__Problem to work on__: Below are some records. Return exactly the lines from the one with "Definition PROTO_REQ_MULTIBULK := 2." to the one with "reqtype : Z; multibulklen : Z; bulklen : Z;", and nothing else.

*** Provided material ***

(* ===== verification/Resp.v ===== *)
(** * The request parser ([networking.c])

    A client accumulates the bytes it receives in [querybuf] and parses them, incrementally,
    into argument vectors: RESP arrays of bulk strings, or lines of text.  The client is a
    record with the fields the parser uses; [argc] is the length of [argv], and [argv_len] the
    size of the allocated array.  A failed assert, a read outside the buffer and a write
    outside the array are [None].  The execution of a command, the settings of the server and
    its replicas are an interface.  The peak of the buffer, the log and the memory statistics are
    not part of the model. *)
From S2P Require Import Prelude Numstr Split.

Definition PROTO_INLINE_MAX_SIZE := 1024 * 64.
Definition PROTO_MBULK_BIG_ARG := 1024 * 32.
Definition PROTO_REQ_INLINE := 1.
Definition PROTO_REQ_MULTIBULK := 2.

Definition CLIENT_SLAVE := Z.shiftl 1 0.
Definition CLIENT_MASTER := Z.shiftl 1 1.
Definition CLIENT_MONITOR := Z.shiftl 1 2.
Definition CLIENT_MULTI := Z.shiftl 1 3.
Definition CLIENT_BLOCKED := Z.shiftl 1 4.
Definition CLIENT_CLOSE_AFTER_REPLY := Z.shiftl 1 6.
Definition CLIENT_ASKING := Z.shiftl 1 9.
Definition CLIENT_CLOSE_ASAP := Z.shiftl 1 10.
Definition CLIENT_REPLY_SKIP_NEXT := Z.shiftl 1 23.
Definition CLIENT_REPLY_SKIP := Z.shiftl 1 24.
Definition CLIENT_EXECUTING_COMMAND := Z.shiftl 1 29.
Definition CLIENT_PENDING_COMMAND := Z.shiftl 1 30.
Definition CLIENT_TRACKING_CACHING := Z.shiftl 1 36.
Definition CLIENT_PROTOCOL_ERROR := Z.shiftl 1 39.

(** The errors passed to [addReplyError]. *)
Inductive protocol_error :=
  | TooBigInline | UnbalancedQuotes
  | TooBigMbulkCount | InvalidMbulkCount | UnauthMbulkCount
  | TooBigBulkCount | ExpectedDollar (got : Z) | InvalidBulkLength | UnauthBulkLength.

(** The commands that [resetClient] treats specially. *)
Inductive redisCommandProc := askingCommand | clientCommand | otherCommand.

Record client := {
  querybuf : list Z; qb_pos : Z;
  argv : list (list Z); argv_len : Z; argv_len_sum : Z;
  reqtype : Z; multibulklen : Z; bulklen : Z;
  flags : Z; cmd : option redisCommandProc; slot : Z; authenticated : bool;
  mstate_argv_len_sums : Z;
  reploff : Z; read_reploff : Z; repl_applied : Z; repl_ack_time : Z;
  duration : Z; errors : list protocol_error;
}.

Definition argc (c : client) : Z := zlen (argv c).
Definition has_flag (c : client) (f : Z) : bool := negb (Z.land (flags c) f =? 0).
Definition clear_flag (fl f : Z) : Z := Z.land fl (Z.lnot f).

Definition set_buf (c : client) (buf : list Z) (pos : Z) : client := {|
  querybuf := buf; qb_pos := pos; argv := argv c; argv_len := argv_len c; argv_len_sum := argv_len_sum c;
  reqtype := reqtype c; multibulklen := multibulklen c; bulklen := bulklen c; flags := flags c; cmd := cmd c;
  slot := slot c; authenticated := authenticated c; mstate_argv_len_sums := mstate_argv_len_sums c;
  reploff := reploff c; read_reploff := read_reploff c; repl_applied := repl_applied c;
  repl_ack_time := repl_ack_time c; duration := duration c; errors := errors c |}.

Definition set_args (c : client) (av : list (list Z)) (len sum : Z) : client := {|
  querybuf := querybuf c; qb_pos := qb_pos c; argv := av; argv_len := len; argv_len_sum := sum;
  reqtype := reqtype c; multibulklen := multibulklen c; bulklen := bulklen c; flags := flags c; cmd := cmd c;
  slot := slot c; authenticated := authenticated c; mstate_argv_len_sums := mstate_argv_len_sums c;
  reploff := reploff c; read_reploff := read_reploff c; repl_applied := repl_applied c;
  repl_ack_time := repl_ack_time c; duration := duration c; errors := errors c |}.

Definition set_req (c : client) (rt mb bl : Z) : client := {|
  querybuf := querybuf c; qb_pos := qb_pos c; argv := argv c; argv_len := argv_len c; argv_len_sum := argv_len_sum c;
  reqtype := rt; multibulklen := mb; bulklen := bl; flags := flags c; cmd := cmd c;
  slot := slot c; authenticated := authenticated c; mstate_argv_len_sums := mstate_argv_len_sums c;
  reploff := reploff c; read_reploff := read_reploff c; repl_applied := repl_applied c;
  repl_ack_time := repl_ack_time c; duration := duration c; errors := errors c |}.

Definition set_state (c : client) (fl : Z) (cm : option redisCommandProc) (sl : Z) (es : list protocol_error) : client := {|
  querybuf := querybuf c; qb_pos := qb_pos c; argv := argv c; argv_len := argv_len c; argv_len_sum := argv_len_sum c;
  reqtype := reqtype c; multibulklen := multibulklen c; bulklen := bulklen c; flags := fl; cmd := cm;
  slot := sl; authenticated := authenticated c; mstate_argv_len_sums := mstate_argv_len_sums c;
  reploff := reploff c; read_reploff := read_reploff c; repl_applied := repl_applied c;
  repl_ack_time := repl_ack_time c; duration := duration c; errors := es |}.

Definition set_repl (c : client) (off read applied ack : Z) : client := {|
  querybuf := querybuf c; qb_pos := qb_pos c; argv := argv c; argv_len := argv_len c; argv_len_sum := argv_len_sum c;
  reqtype := reqtype c; multibulklen := multibulklen c; bulklen := bulklen c; flags := flags c; cmd := cmd c;
  slot := slot c; authenticated := authenticated c; mstate_argv_len_sums := mstate_argv_len_sums c;
  reploff := off; read_reploff := read; repl_applied := applied;
  repl_ack_time := ack; duration := duration c; errors := errors c |}.

(** What the I/O threads are doing. *)
Inductive io_threads_state := IO_THREADS_OP_IDLE | IO_THREADS_OP_READ | IO_THREADS_OP_WRITE.

(** The server as the parser sees it: its settings, the phase of its I/O threads, the execution
    of a command, which returns C_OK or not and whether the client is still alive, and the
    feeding of a part of the stream of a master to the replicas. *)
Class Server := {
  srv : Type;
  proto_max_bulk_len : Z;
  client_max_querybuf_len : Z;
  default_user_open : bool;
  unixtime : Z;
  io_threads_op : io_threads_state;
  isInsideYieldingLongCommand : bool;
  processCommand : srv -> client -> srv * client * bool * bool;
  replicationFeedStream : srv -> list Z -> srv;
}.

(** [addReplyError] as far as the parser is concerned: the error joins the replies. *)
Definition addReplyError (c : client) (e : protocol_error) : client :=
  set_state c (flags c) (cmd c) (slot c) (errors c ++ [e]).

(** [setProtocolError] without its log message. *)
Definition setProtocolError (c : client) : client :=
  set_state c (Z.lor (flags c) (Z.lor CLIENT_CLOSE_AFTER_REPLY CLIENT_PROTOCOL_ERROR)) (cmd c) (slot c) (errors c).

(** [strchr(buf + pos, ch)]: the position of the first [ch] before the first zero byte; the
    buffer is followed by a zero byte. *)
Fixpoint strchr_from (s : list Z) (ch i : Z) : option Z :=
  match s with
  | [] => None
  | x :: s => if x =? ch then Some i else if x =? 0 then None else strchr_from s ch (i + 1)
  end.
Definition strchr (buf : list Z) (pos ch : Z) : option Z := strchr_from (drop (Z.to_nat pos) buf) ch pos.

(** [string2ll] on a part of the buffer. *)
Definition parse_ll (buf : list Z) (from upto : Z) : option (option Z) :=
  string2ll (drop (Z.to_nat from) buf) (upto - from).

Definition freeClientArgv (c : client) : client :=
  set_args (set_state c (flags c) None (slot c) (errors c)) [] 0 0.

Definition resetClient (c : client) : option client :=
  let prevcmd := cmd c in
  let c := freeClientArgv c in
  let c := set_req c 0 0 (-1) in
  let fl := clear_flag (flags c) CLIENT_EXECUTING_COMMAND in
  _ ← assert_true (duration c =? 0);
  let multi := negb (Z.land fl CLIENT_MULTI =? 0) in
  let fl := if negb multi && (if prevcmd is Some askingCommand then false else true) then clear_flag fl CLIENT_ASKING else fl in
  let fl := if negb multi && (if prevcmd is Some clientCommand then false else true) then clear_flag fl CLIENT_TRACKING_CACHING else fl in
  let fl := clear_flag fl CLIENT_REPLY_SKIP in
  let fl := if negb (Z.land fl CLIENT_REPLY_SKIP_NEXT =? 0)
            then clear_flag (Z.lor fl CLIENT_REPLY_SKIP) CLIENT_REPLY_SKIP_NEXT else fl in
  Some (set_state c fl (cmd c) (-1) (errors c)).

Section Parser.
Context `{Server}.

Definition authRequired (c : client) : bool := negb default_user_open && negb (authenticated c).

(** ** Lines *)

Definition is_slave (c : client) : bool :=
  negb (has_flag c CLIENT_MASTER) && has_flag c CLIENT_SLAVE && negb (has_flag c CLIENT_MONITOR).

Definition processInlineBuffer (c : client) : option (client * bool) :=
  match strchr (querybuf c) (qb_pos c) 10 with
  | None =>
      if zlen (querybuf c) - qb_pos c >? PROTO_INLINE_MAX_SIZE
      then Some (setProtocolError (addReplyError c TooBigInline), false) else Some (c, false)
  | Some newline =>
      '(newline, linefeed_chars) ←
        (if negb (newline =? qb_pos c) then
           prev ← getb (querybuf c) (newline - 1);
           Some (if prev =? 13 then (newline - 1, 2) else (newline, 1))
         else Some (newline, 1));
      let querylen := newline - qb_pos c in
      aux ← mem_read (querybuf c) (qb_pos c) querylen;
      split ← sdssplitargs aux;
      match split with
      | None => Some (setProtocolError (addReplyError c UnbalancedQuotes), false)
      | Some args =>
          let c := if (querylen =? 0) && is_slave c
                   then set_repl c (reploff c) (read_reploff c) (repl_applied c) unixtime else c in
          if negb (querylen =? 0) && has_flag c CLIENT_MASTER
          then Some (setProtocolError c, false)
          else
            let c := set_buf c (querybuf c) (qb_pos c + (querylen + linefeed_chars)) in
            let c := if negb (zlen args =? 0) then set_args c [] (zlen args) 0 else c in
            let c := set_args c args (argv_len c) (argv_len_sum c + foldr (fun a n => zlen a + n) 0 args) in
            Some (c, true)
      end
  end.

(** ** Arrays of bulk strings *)

(** Reading a length line: the rest of the function goes on with the client, or returns
    C_ERR after an error, or waits for more data. *)
Inductive line_result := LineOk (c : client) | LineError (c : client) | LineMore.

Definition read_multibulklen (c : client) : option (line_result * bool) :=
  _ ← assert_true (argc c =? 0);
  match strchr (querybuf c) (qb_pos c) 13 with
  | None =>
      Some (if zlen (querybuf c) - qb_pos c >? PROTO_INLINE_MAX_SIZE
            then LineError (setProtocolError (addReplyError c TooBigMbulkCount)) else LineMore, false)
  | Some newline =>
      if newline - qb_pos c >? zlen (querybuf c) - qb_pos c - 2 then Some (LineMore, false)
      else
        b ← getb (querybuf c) (qb_pos c);
        _ ← assert_true (b =? 42);
        ll ← parse_ll (querybuf c) (1 + qb_pos c) newline;
        match ll with
        | None => Some (LineError (setProtocolError (addReplyError c InvalidMbulkCount)), false)
        | Some ll =>
            if ll >? INT32_MAX then Some (LineError (setProtocolError (addReplyError c InvalidMbulkCount)), false)
            else if (ll >? 10) && authRequired c then Some (LineError (setProtocolError (addReplyError c UnauthMbulkCount)), false)
            else
              let c := set_buf c (querybuf c) (newline + 2) in
              if ll <=? 0 then Some (LineOk c, true)
              else Some (LineOk (set_args (set_req c (reqtype c) ll (bulklen c)) [] (Z.min ll 1024) 0), false)
        end
  end.

Definition read_bulklen (c : client) : option line_result :=
  match strchr (querybuf c) (qb_pos c) 13 with
  | None =>
      Some (if zlen (querybuf c) - qb_pos c >? PROTO_INLINE_MAX_SIZE
            then LineError (setProtocolError (addReplyError c TooBigBulkCount)) else LineMore)
  | Some newline =>
      if newline - qb_pos c >? zlen (querybuf c) - qb_pos c - 2 then Some LineMore
      else
        b ← getb (querybuf c) (qb_pos c);
        if negb (b =? 36) then Some (LineError (setProtocolError (addReplyError c (ExpectedDollar b))))
        else
          ll ← parse_ll (querybuf c) (qb_pos c + 1) newline;
          match ll with
          | None => Some (LineError (setProtocolError (addReplyError c InvalidBulkLength)))
          | Some ll =>
              if (ll <? 0) || (negb (has_flag c CLIENT_MASTER) && (ll >? proto_max_bulk_len))
              then Some (LineError (setProtocolError (addReplyError c InvalidBulkLength)))
              else if (ll >? 16384) && authRequired c then Some (LineError (setProtocolError (addReplyError c UnauthBulkLength)))
              else
                let c := set_buf c (querybuf c) (newline + 2) in
                let c := if negb (has_flag c CLIENT_MASTER) && (ll >=? PROTO_MBULK_BIG_ARG)
                            && (zlen (querybuf c) - qb_pos c <=? ll + 2)
                         then set_buf c (drop (Z.to_nat (qb_pos c)) (querybuf c)) 0 else c in
                Some (LineOk (set_req c (reqtype c) (multibulklen c) ll))
          end
  end.
(* ===== verification/BitsFacts.v ===== *)
(** * Correctness of the population count and of the bit search

    [redisPopcount] adds the bytes of an unaligned head and tail from a table and sums words in
    between by masks and shifts; [redisBitpos] skips bytes and words that hold no candidate.
    Both are proved equal to counting and searching in the list of bits, for every address and
    both byte orders. *)
From S2P Require Import Prelude Endian BitVec Bits.

(** ** Byte-wise operations on words *)

Lemma testbit_small b k n : 0 <= b < 2 ^ k -> k <= n -> Z.testbit b n = false.
Proof.
  intros Hb Hn. destruct (decide (k < 0)).
  { rewrite Z.pow_neg_r in Hb by done. lia. }
  rewrite <- (Z.mod_small b (2 ^ k)) by done. apply Z.mod_pow2_bits_high. lia.
Qed.

(** A mask whose bytes clear what the shift carries over keeps bytes apart. *)
Lemma land_shiftr_byte b r m M k :
  0 <= k <= 8 -> is_byte b -> 0 <= m < 2 ^ (8 - k) ->
  Z.land (Z.shiftr (b + 256 * r) k) (m + 256 * M)
  = Z.land (Z.shiftr b k) m + 256 * Z.land (Z.shiftr r k) M.
Proof.
  intros Hk Hb Hm. unfold is_byte in Hb.
  assert (0 <= m < 256) as Hm'.
  { split; [lia|]. apply Z.lt_le_trans with (2 ^ (8 - k)); [lia|].
    change 256 with (2 ^ 8). apply Z.pow_le_mono_r; lia. }
  assert (0 <= Z.land (Z.shiftr b k) m < 2 ^ 8) as Hl.
  { split; [apply Z.land_nonneg; lia|]. apply Z.le_lt_trans with m; [|change (2 ^ 8) with 256; lia].
    rewrite Z.land_comm. apply Z.ldiff_le; [lia|].
    apply Z.bits_inj'. intros n Hn. rewrite Z.ldiff_spec, Z.land_spec, Z.bits_0.
    by destruct (Z.testbit m n), (Z.testbit (Z.shiftr b k) n). }
  change 256 with (2 ^ 8).
  rewrite <- (lor_add_high b r 8), <- (lor_add_high m M 8), <- lor_add_high by lia.
  apply Z.bits_inj'. intros n Hn.
  rewrite Z.land_spec, Z.shiftr_spec, !Z.lor_spec, !Z.shiftl_spec, !Z.land_spec, Z.shiftr_spec by lia.
  destruct (decide (8 <= n)) as [H8|H8].
  - rewrite (testbit_small b 8), (testbit_small m 8), Z.shiftr_spec by lia. simpl.
    do 2 f_equal. lia.
  - rewrite (Z.testbit_neg_r M (n - 8)), andb_false_r, !orb_false_r by lia.
    destruct (decide (8 - k <= n)).
    + by rewrite (testbit_small m (8 - k)), !andb_false_r by lia.
    + by rewrite (Z.testbit_neg_r r), orb_false_r by lia.
Qed.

*** End of Provided material ***

__Finished exercise__:
Definition PROTO_REQ_MULTIBULK := 2.

Definition CLIENT_SLAVE := Z.shiftl 1 0.
Definition CLIENT_MASTER := Z.shiftl 1 1.
Definition CLIENT_MONITOR := Z.shiftl 1 2.
Definition CLIENT_MULTI := Z.shiftl 1 3.
Definition CLIENT_BLOCKED := Z.shiftl 1 4.
Definition CLIENT_CLOSE_AFTER_REPLY := Z.shiftl 1 6.
Definition CLIENT_ASKING := Z.shiftl 1 9.
Definition CLIENT_CLOSE_ASAP := Z.shiftl 1 10.
Definition CLIENT_REPLY_SKIP_NEXT := Z.shiftl 1 23.
Definition CLIENT_REPLY_SKIP := Z.shiftl 1 24.
Definition CLIENT_EXECUTING_COMMAND := Z.shiftl 1 29.
Definition CLIENT_PENDING_COMMAND := Z.shiftl 1 30.
Definition CLIENT_TRACKING_CACHING := Z.shiftl 1 36.
Definition CLIENT_PROTOCOL_ERROR := Z.shiftl 1 39.

(** The errors passed to [addReplyError]. *)
Inductive protocol_error :=
  | TooBigInline | UnbalancedQuotes
  | TooBigMbulkCount | InvalidMbulkCount | UnauthMbulkCount
  | TooBigBulkCount | ExpectedDollar (got : Z) | InvalidBulkLength | UnauthBulkLength.

(** The commands that [resetClient] treats specially. *)
Inductive redisCommandProc := askingCommand | clientCommand | otherCommand.

Record client := {
  querybuf : list Z; qb_pos : Z;
  argv : list (list Z); argv_len : Z; argv_len_sum : Z;
  reqtype : Z; multibulklen : Z; bulklen : Z;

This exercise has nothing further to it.